*** Begin section ***
(** * The timeline synchronisation engine of [main.mjs]

    A shallow embedding of the publish/subscribe data store
    ([createDataStore]), the render sink adapter ([applyDynamicToEntity]),
    the clamp/snap functions of the timeline controller ([clampTime],
    [snapSegmentValue], [applyTimelineValue]) and the autoplay clock
    ([onUpdate]), together with the properties the specification states
    about them.

    JavaScript numbers are IEEE 754 binary64 values; they are modelled by
    the Standard Library's [spec_float] with [prec = 53], [emax = 1024],
    so every arithmetic step of the source is rounded as the source
    rounds it. *)

From Stdlib Require Import ZArith Lia Bool.
From Stdlib Require Import Floats.SpecFloat.
From stdpp Require Import gmap strings list fin_maps.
*** End section ***
-- YOUR OBJECTIVE --
"[snapSegmentValue], [applyTimelineValue]) and" marks the last line to print; print everything from the first line of the data through that line, unchanged, and nothing more.

-- SOLUTION TO THIS PROBLEM --
(** * The timeline synchronisation engine of [main.mjs]

    A shallow embedding of the publish/subscribe data store
    ([createDataStore]), the render sink adapter ([applyDynamicToEntity]),
    the clamp/snap functions of the timeline controller ([clampTime],
    [snapSegmentValue], [applyTimelineValue]) and the autoplay clock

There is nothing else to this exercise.